Tregs frequency was significantly higher in individuals with cervical cancer (11.00 ± 19.79%) compared to controls (1.71 ± 8.91%) (p < 0.0001). HIV infection was associated with an increase in Tregs frequency. In controls a significant difference in Tregs frequency was noted between women living with HIV (6.00 ± 10.57%, n = 9) and those without HIV (1.30 ± 6.10%, n = 37), p = 0.0023. In multivariate logistic regression, Tregs frequency was significantly associated with cervical cancer after controlling for age, smoking, weight loss, presence of STI, HIV and HPV genotype.
DISCUSSION/CONCLUSION: Higher Tregs frequency was significantly associated with cervical cancer highlighting the immunosuppressive role of Tregs in cervical cancer. Treg frequency was more strongly associated with cervical cancer than HIV infection. We provide baseline data for monitoring Treg frequencies in response to new preventive and therapeutic strategies in the management of cervical cancer.

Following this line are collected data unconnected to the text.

Lemma total_mass_nil : total_mass (F := Q) [] == 0.
Proof. reflexivity. Qed.

Lemma total_mass_cons k v d : total_mass ((k, v) :: d) == v + total_mass d.
Proof.
  unfold total_mass. simpl. change (inject_Z 0) with 0.
  rewrite fold_plus_acc. lra.
Qed.

Lemma total_mass_app d d' : total_mass (d ++ d')%list == total_mass d + total_mass d'.
Proof.
  induction d as [|[k v] d IH]; simpl.
  - rewrite total_mass_nil. lra.
  - rewrite !total_mass_cons, IH. lra.
Qed.



End Mass.

(** ** The single-roll distribution (lines 58-73) *)

Lemma fold_add_acc (l : list Z) a : fold_left Z.add l a = a + fold_left Z.add l 0.
Proof.
  revert a. induction l as [|x l IH]; simpl; intros a; [lia|].
  rewrite (IH (a + x)), (IH x). lia.
Qed.

Lemma sum_weights_cons e l : sum_weights (e :: l) = snd e + sum_weights l.
Proof. unfold sum_weights. simpl. now rewrite fold_add_acc. Qed.


Lemma sum_weights_nonneg l : (forall o w, In (o, w) l -> 0 <= w) -> 0 <= sum_weights l.
Proof.
  induction l as [|[o w] l IH]; intros H.
  - now compute.
  - rewrite sum_weights_cons. simpl.
    pose proof (H o w (or_introl eq_refl)).
    assert (0 <= sum_weights l) by (apply IH; intros o' w' Hin; apply (H o'); now right).
    lia.
Qed.






Section Shares.
Local Open Scope Q_scope.


End Shares.





(** ** Exact arithmetic: the leaf resolver (lines 76-97) *)

Section LeafMass.
Local Open Scope Q_scope.








End LeafMass.

Section LeafBounds.
Local Open Scope Q_scope.





End LeafBounds.









(** * Further properties of the engine *)

(** ** What a leaf distribution holds *)

Section LeafKeys.
Context {F : Type} {PF : PyFloat F}.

持续性高危型人乳头瘤病毒(HR-HPV)感染是宫颈癌的主要病因。越来越多的证据表明调节性 T 细胞(Tregs)是 HPV 诱导的癌症无法消除的关键因素,导致 HPV 持续存在并进展为癌症。此外,世界卫生组织(WHO)已将宫颈癌确认为 100%由持续性 HR-HPV 感染引起。南非夸祖鲁-纳塔尔省(KwaZulu-Natal,KZN)宫颈癌和 HIV 感染的发病率都很高。
我们使用表型标志物 CD4、CD25 和细胞内 Foxp3 评估了 HR HPV 和 HIV 双重感染中的 Treg 频率,研究对象为 51 名宫颈癌患者和 46 名非宫颈癌患者,并评估了 HIV 对调节性 T 细胞比例的影响。外周血单个核细胞用鸡尾酒荧光标记的 CD4 和 CD25 进行表面染色,然后用 APC 抗人 Foxp3(eBioscience)进行染色。用 FACS 分析进行流式细胞术分析。使用 Instat 3 程序(GraphpadR)对结果进行统计分析。Treg 结果以中位数±四分位距(IQR)表示。使用 SPSS 版本 27(IBM)通过单变量和多变量逻辑回归分析评估宫颈癌与人口统计学、临床和实验室变量的相关性。

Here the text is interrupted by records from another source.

Lemma capture_fft_plot_bounded_witness :
  let st := demo_state None in
  let r := capture_fft st (demo_input spike16) in
  match snd r with
  | [Plot x y] =>
      length x = length y
      /\ (1 <= length x <= 1024)%nat
      /\ Forall (fun f => last_valid_sweep_start st <= f /\ f <= last_valid_sweep_end st) x
      /\ sweep_prev_linear (fst r) = Some y
  | _ => False
  end.
Proof.
  cbv zeta.
  destruct (snd (capture_fft (demo_state None) (demo_input spike16)))
    as [|[ | | |x y] [|]] eqn:E; try (vm_compute in E; discriminate E).
  apply (capture_fft_plot_bounded (demo_state None) (demo_input spike16) x y).
  rewrite E. left. reflexivity.
Defined.

(** With a buffer as long as the axis, stitching cannot fail: it plots or
    finds nothing in range, and moves on to the next step either way. *)
Lemma stitch_advances st :
  (length (freq_axis st) <= length (sweep_buffer st))%nat ->
  existsb is_error (snd (stitch st)) = false
  /\ sweep_ptr (fst (stitch st)) = ((sweep_ptr st + 1) mod length (center_freqs st))%nat
  /\ cap_retries (fst (stitch st)) = 0%nat.
Proof.
  intros Hlen. unfold stitch.
  destruct (in_range_idx (freq_axis st) (last_valid_sweep_start st)
              (last_valid_sweep_end st)) as [|i0 idx0] eqn:Ei; [cbn; auto|].
  set (idx := i0 :: idx0) in *.
  set (sel := decimate ((length idx + 1023) / 1024) idx).
  assert (Hsel : Forall (fun i => (i < length (freq_axis st))%nat) sel).
  { apply Forall_forall. intros i Hi. apply decimate_In in Hi.
    rewrite <- Ei in Hi. apply in_range_idx_In in Hi. apply Hi. }
  destruct (gather_total (freq_axis st) sel Hsel) as [x_hz ->].
  destruct (gather_total (sweep_buffer st) sel) as [y_lin ->].
  { eapply Forall_impl; [|exact Hsel]. cbn. intros. lia. }
  cbn. auto.
Qed.

Lemma scale_mags_length n mags : length (scale_mags n mags) = length mags.
Proof. unfold scale_mags. apply length_map. Qed.

Lemma accept_capture_planned st mags :
  planned st -> length mags = fft_size st ->
  exists buf,
    length buf = (length (center_freqs st) * fft_size st)%nat
    /\ accept_capture st mags = stitch (set_buffer buf (set_last_fft (Some mags) st)).
Proof.
  intros (Hn & Hp & Hax) Hm. unfold accept_capture.
  set (expected := (length (center_freqs st) * fft_size st)%nat).
  set (buf0 := if (length (sweep_buffer st) =? expected)%nat
               then sweep_buffer st else zeros expected).
  assert (Hb0 : length buf0 = expected).
  { subst buf0. destruct (Nat.eqb_spec (length (sweep_buffer st)) expected); [assumption|].
    unfold zeros. apply repeat_length. }
  set (seg := dc_notch (fft_size st) (scale_mags (fft_size st) mags)).
  assert (Hseg : length seg = fft_size st).
  { subst seg. rewrite dc_notch_length, scale_mags_length. exact Hm. }
  assert (Hfit : (sweep_ptr st * fft_size st + length seg <= length buf0)%nat).
  { rewrite Hseg, Hb0. subst expected. nia. }
  rewrite (write_segment_fits _ _ _ Hfit).
  destruct (fft_size st) as [|n'] eqn:En; [lia|].
  eexists. split; [|reflexivity].
  rewrite !length_app, length_firstn, length_skipn. lia.
Qed.

Lemma capture_fft_fresh_ok st inp mags :
  planned st -> validated st inp mags -> fresh st mags ->
  existsb is_error (snd (capture_fft st inp)) = false
  /\ last_fft (fst (capture_fft st inp)) = Some mags
  /\ length (sweep_buffer (fst (capture_fft st inp)))
     = (length (center_freqs st) * fft_size st)%nat
  /\ sweep_ptr (fst (capture_fft st inp))
     = ((sweep_ptr st + 1) mod length (center_freqs st))%nat
  /\ cap_retries (fst (capture_fft st inp)) = 0%nat
  /\ sweep_busy (fst (capture_fft st inp)) = false.
Proof.
  intros Hplan Hval Hfresh.
  rewrite (capture_fft_validated st inp mags Hval).
  assert (Hm : length mags = fft_size st).
  { destruct Hval as (_ & _ & _ & _ & _ & _ & Hr). exact (read_mags_length _ _ _ Hr). }
  replace (match last_fft st with
           | Some prev => allclose mags prev
           | None => Some false
           end) with (Some false)
    by (destruct Hfresh as [-> | (prev & -> & ->)]; reflexivity).
  destruct (accept_capture_frame st mags) as (Hbusy & _ & Hlast).
  destruct (accept_capture_planned st mags Hplan Hm) as (buf & Hbuf & Hacc).
  destruct Hplan as (Hn & Hp & Hax).
  set (s1 := set_buffer buf (set_last_fft (Some mags) st)) in *.
  assert (Hl : (length (freq_axis s1) <= length (sweep_buffer s1))%nat).
  { subst s1. cbn [freq_axis sweep_buffer set_buffer set_last_fft]. lia. }
  destruct (stitch_advances s1 Hl) as (Herr & Hptr & Hret).
  pose proof (stitch_buffer s1) as Hsb.
  rewrite Hacc in *. rewrite Hsb.
  repeat split; assumption.
Qed.

(** X8.  On a planned sweep, a validated capture that differs from the last
    accepted one always goes through: no error is logged, the capture
    becomes the last accepted vector, the buffer keeps the size of the
    plan, the retry count is cleared and the pointer moves to the next step
    modulo the number of steps. *)
Theorem capture_fft_accepts_fresh :
  forall st inp mags,
    planned st -> validated st inp mags -> fresh st mags ->
    let r := capture_fft st inp in
    existsb is_error (snd r) = false
    /\ last_fft (fst r) = Some mags
    /\ length (sweep_buffer (fst r)) = (length (center_freqs st) * fft_size st)%nat
    /\ sweep_ptr (fst r) = ((sweep_ptr st + 1) mod length (center_freqs st))%nat
    /\ cap_retries (fst r) = 0%nat
    /\ sweep_busy (fst r) = false.
Proof.
  intros st inp mags Hplan Hval Hfresh. apply capture_fft_fresh_ok; assumption.
Qed.

Lemma demo_planned : planned (demo_state None).
Proof. unfold planned. cbn. repeat split; lia. Qed.

Lemma demo_fresh mags : fresh (demo_state None) mags.
Proof. left. reflexivity. Qed.

Lemma capture_fft_accepts_fresh_witness :
  let st := demo_state None in
  let r := capture_fft st (demo_input spike16) in
  existsb is_error (snd r) = false
  /\ last_fft (fst r) = Some spike16
  /\ length (sweep_buffer (fst r)) = (length (center_freqs st) * fft_size st)%nat
  /\ sweep_ptr (fst r) = ((sweep_ptr st + 1) mod length (center_freqs st))%nat
  /\ cap_retries (fst r) = 0%nat
  /\ sweep_busy (fst r) = false.
Proof.
  apply (capture_fft_accepts_fresh (demo_state None) (demo_input spike16) spike16
           demo_planned (demo_validated spike16 eq_refl) (demo_fresh spike16)).
Defined.

(** ** Stepping *)

Lemma update_sweep_freq_idle st tuned :
  idle st ->
  update_sweep_freq st tuned
  = (let ptr := if (length (center_freqs st) <=? sweep_ptr st)%nat
                then O else sweep_ptr st in
     let cf_hz := nth ptr (center_freqs st) 0 in
     let st1 := set_retries 0 (set_step (Some cf_hz) (set_ptr ptr (set_busy true st))) in
     (st1, if match tuned with
              | None => true
              | Some t => off_tune t cf_hz
              end
           then [SetCenterFreq cf_hz; Settle 85] else [Settle 85])).
Proof.
  intros (Hm & Ha & Hb & Hr & Hc). unfold update_sweep_freq.
  rewrite Hm, Ha, Hb, Hr. cbn [negb orb].
  destruct (center_freqs st) as [|c cs]; [congruence|].
  cbv zeta. destruct (match tuned with None => true | Some t => off_tune t _ end);
    reflexivity.
Qed.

与对照组(1.71±8.91%)相比,宫颈癌患者的 Treg 频率(11.00±19.79%)显著升高(p<0.0001)。HIV 感染与 Treg 频率的增加相关。在对照组中,HIV 阳性女性(6.00±10.57%,n=9)与 HIV 阴性女性(1.30±6.10%,n=37)的 Treg 频率有显著差异(p=0.0023)。在多变量逻辑回归中,在校正年龄、吸烟、体重减轻、性传播感染、HIV 和 HPV 基因型后,Treg 频率与宫颈癌显著相关。
讨论/结论:Treg 频率的升高与宫颈癌显著相关,提示 Tregs 在宫颈癌中具有免疫抑制作用。Treg 频率与宫颈癌的相关性强于 HIV 感染。我们提供了监测 Treg 频率的基线数据,以便为宫颈癌的管理提供新的预防和治疗策略。